Mock test environment doesn't test Trino/Iceberg limitations
MichaelTiemannOSC opened this issue · 2 comments
MichaelTiemannOSC commented
# This passes Mock test, but fails when used in Trino/Iceberg environment
def test_trino_pandas_insert():
import pandas as pd
# mock up an sqlalchemy table
tbl = mock.MagicMock()
tbl.name = "test_pandas"
# mock up an sqlalchemy Connnection
cxn = mock.MagicMock()
df = pd.DataFrame(
{"A": [4.5], "B'C": [math.nan], None: [math.inf], "D": [-math.inf], "E": [datetime(2022, 1, 1)], ":F": [1.0]}
).convert_dtypes()
assert (df.dtypes == ['Float64', 'Int64', 'Float64', 'Float64', 'datetime64[ns]', 'Int64']).all()
df.to_sql(
tbl.name,
con=cxn,
schema="test",
if_exists="append",
index=False,
method=TrinoBatchInsert(batch_size=5, verbose=True),
)
The failure is that datetime64[ns] is translated to timestamp(3) by Pandas, but Iceberg wants timestamp(6).
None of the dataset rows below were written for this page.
Lemma inv_inserted r t d seen :
  inv d seen -> id r = sleeve_next d -> version r = 1 -> state r = "candidate" ->
  upper (symbol r) = symbol r -> origin r ∈ ["human"; "challenger"] ->
  position_environment r = POSITION_NONE ->
  (forall x, x ∈ sleeve d -> ident x <> ident r) ->
  t_sleeve_id t = id r -> seq t = 1 -> from_state t = "none" -> to_state t = "candidate" ->
  inv (inserted r t d) (sleeve (inserted r t d) ++ seen).
Proof.
  intros [Hids Hidents Hnext Hlog Hrows Hseen] Eid Ever Est Esy Hor Hpos Hfresh Et Eseq Efr Eto.
  assert (history (id r) d = []) as Hnil.
  { unfold history. assert (forall t, t ∈ transition_log d -> t_sleeve_id t < id r) as H
      by (rewrite Eid; done). clear -H. induction (transition_log d) as [|x l IH]; [done|]. cbn.
    destruct (Z.eqb_spec (t_sleeve_id x) (id r)); [|apply IH; set_solver].
    assert (t_sleeve_id x < id r) by (apply H; set_solver). lia. }
  assert (forall x, x ∈ sleeve (inserted r t d) <-> x ∈ sleeve d \/ x = r) as Hel
    by (intros x; cbn; by rewrite elem_of_app, list_elem_of_singleton).
  assert (NoDup (map id (sleeve (inserted r t d)))) as Hids'.
  { cbn. rewrite map_app. apply NoDup_app. repeat split; [done| |apply NoDup_singleton].
    intros i Hi. cbn. rewrite list_elem_of_singleton. intros ->.
    apply elem_of_map in Hi as (x & E & Hx).
    specialize (Hnext x Hx). lia. }
  constructor; [done| | | | |].
  - cbn. rewrite map_app. apply NoDup_app. repeat split; [done| |apply NoDup_singleton].
    intros i Hi. cbn. rewrite list_elem_of_singleton. intros ->.
    apply elem_of_map in Hi as (x & E & Hx).
    by apply (Hfresh x).
  - intros x [Hx| ->]%Hel; cbn; [specialize (Hnext x Hx)|]; lia.
  - intros x. cbn. rewrite elem_of_app, list_elem_of_singleton.
    intros [Hx| ->]; [specialize (Hlog x Hx)|]; lia.
  - intros x [Hx| ->]%Hel.
    + destruct (Hrows x Hx). constructor; try done. unfold history. cbn.
      rewrite history_app. specialize (Hnext x Hx).
      replace (t_sleeve_id t =? id x) with false by (symmetry; apply Z.eqb_neq; lia).
      by rewrite app_nil_r.
    + constructor; rewrite ?Ever, ?Est, ?Hpos; try done; try (by apply str_in_spec).
      unfold history. cbn. rewrite history_app. unfold history in Hnil.
      rewrite Hnil, Et, Z.eqb_refl. cbn. by rewrite Eseq, Efr, Eto.
  - intros s [Hs|Hs]%elem_of_app.
    + split; [apply Hel in Hs as [Hs| ->]; cbn; [specialize (Hnext s Hs)|]; lia|].
      intros x Hx E. assert (x = s) as -> by (by apply (NoDup_map_inj id (sleeve (inserted r t d)))).
      done.
    + destruct (Hseen s Hs) as [Hlt Hh]. split; [cbn; lia|].
      intros x [Hx| ->]%Hel E; [by apply Hh|lia].
Qed.

(** *** Methods that leave the roster alone *)

Definition same_roster d d' : Prop :=
  sleeve d' = sleeve d /\ sleeve_next d' = sleeve_next d /\
  transition_log d' = transition_log d.

Lemma inv_same d d' seen :
  inv d seen -> same_roster d d' -> inv d' (sleeve d' ++ seen).
Proof.
  intros [Hids Hidents Hnext Hlog Hrows Hseen] (Es & En & El).
  constructor; rewrite ?Es, ?En, ?El; try done.
  - intros r Hr. destruct (Hrows r Hr). constructor; try done. unfold history. by rewrite El.
  - intros s [Hs|Hs]%elem_of_app; unfold honest; rewrite Es, En; [|by apply Hseen].
    split; [by apply Hnext|]. intros r Hr E.
    assert (r = s) as -> by (by apply (NoDup_map_inj id (sleeve d))). done.
Qed.
End update.

(** ** What each roster method does *)

Ltac run_prog :=
  unfold mbind, prog_bind, mret, prog_ret, reads, modifies, raise, with_sleeve in *; cbn in *.

Section roster_methods.
Context {F : Type} (settings : StoreSettings).
Implicit Types d : DB F.

Lemma append_transition_cases sid sq fr to re ac ev now d :
  match _append_transition sid sq fr to re ac ev now d with
  | (Ok _, d') =>
      d' = set_log (transition_log d ++
        [{| t_sleeve_id := sid; seq := sq; from_state := fr; to_state := to; t_reason := re;
            actor := ac; evidence_snapshot_id := ev; t_created_at := now |}]) d
  | (Err e, d') => d' = d /\ (exists c, e = IntegrityError c)
  end.
Proof.
  unfold _append_transition. run_prog. destruct (existsb _ (transition_log d)); cbn; [eauto|].
  destruct ev as [e|]; cbn; [destruct (negb _); cbn; eauto|done].
Qed.

Lemma find_by_id d r :
  NoDup (map id (sleeve d)) -> r ∈ sleeve d -> List.find (by_id (id r)) (sleeve d) = Some r.
Proof.
  intros Hn Hr. apply find_unique; [done|by apply by_id_spec|].
  intros y Hy E%by_id_spec. by apply (NoDup_map_inj id (sleeve d)).
Qed.

(** The row a move leaves behind. *)
Lemma row_by_id_moved f r t d :
  NoDup (map id (sleeve d)) -> r ∈ sleeve d -> (forall x, id (f x) = id x) ->
  row_by_id (id r) (moved f r t d) = (Ok (f r), moved f r t d).
Proof.
  intros Hn Hr Hf. unfold row_by_id.
  rewrite <- (Hf r), (find_by_id (moved f r t d) (f r)); [done| |].
  - cbn. by rewrite map_update_where.
  - apply elem_of_moved; auto.
Qed.

Definition trail (s : Sleeve) (v : Z) (from_ to_ reason_ actor_ : string) ev now : Transition :=
  {| t_sleeve_id := id s; seq := v; from_state := from_; to_state := to_;
     t_reason := reason_; actor := actor_; evidence_snapshot_id := ev; t_created_at := now |}.

Lemma live_barrier_cases s to_ d :
  NoDup (map id (sleeve d)) ->
  (live_barrier s to_ d = (Ok tt, d) /\
     (to_ = "live" -> forall r, r ∈ sleeve d -> id r = id s -> origin r <> "challenger")) \/
  (live_barrier s to_ d = (Err (ChallengerCannotGoLiveError (key s)), d) /\ to_ = "live" /\
     exists r, r ∈ sleeve d /\ id r = id s /\ origin r = "challenger").
Proof.
  intros Hn. unfold live_barrier. destruct (String.eqb_spec to_ "live") as [->|Hl]; [|by left].
  run_prog. destruct (List.find (by_id (id s)) (sleeve d)) as [r|] eqn:Hf.
  - apply find_some_elem in Hf as [Hr Hid%by_id_spec].
    destruct (String.eqb_spec (origin r) "challenger"); [right|left]; split; eauto 6.
    intros _ x Hx Ex. assert (x = r) as -> by (apply (NoDup_map_inj id (sleeve d)); congruence).
    done.
  - left. split; [done|]. intros _ r Hr E _.
    pose proof (find_none _ _ Hf r) as Hx. rewrite <- list_elem_of_In in Hx.
    specialize (Hx Hr). apply by_id_spec in E. congruence.
Qed.

(** Whether the optimistic version check matches a row, and which. *)
Lemma version_check i v d :
  NoDup (map id (sleeve d)) ->
  (rowcount (at_version i v) (sleeve d) = 1%nat /\
     exists r, r ∈ sleeve d /\ id r = i /\ version r = v) \/
  (rowcount (at_version i v) (sleeve d) = 0%nat /\
     forall r, r ∈ sleeve d -> id r = i -> version r <> v).
Proof.
  intros Hn. rewrite rowcount_unique by done.
  destruct (List.find (by_id i) (sleeve d)) as [r|] eqn:Hf.
  - apply find_some_elem in Hf as [Hr Hid%by_id_spec].
    destruct (Z.eqb_spec (version r) v); [left|right]; split; eauto.
    intros x Hx Ex. by assert (x = r) as -> by (apply (NoDup_map_inj id (sleeve d)); congruence).
  - right. split; [done|]. intros r Hr E _.
    pose proof (find_none _ _ Hf r) as Hx. rewrite <- list_elem_of_In in Hx.
    specialize (Hx Hr). apply by_id_spec in E. congruence.
Qed.

Definition probation_after (s : Sleeve) (to_ : string) : Z :=
  probation_count s +
    (if String.eqb to_ "probation" && negb (String.eqb (state s) "probation") then 1 else 0).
I have tried to figure out the correct dtype argument to pass to to_sql, but everything I've tried passing so far resolves to timestamp(3) inside of Pandas. I need to figure out how to pass it something that will resolve to timestamp(6).
MichaelTiemannOSC commented
Some hacking required: trinodb/trino-python-client#107
erikerlandson commented
Will trinodb/trino-python-client#181 resolve?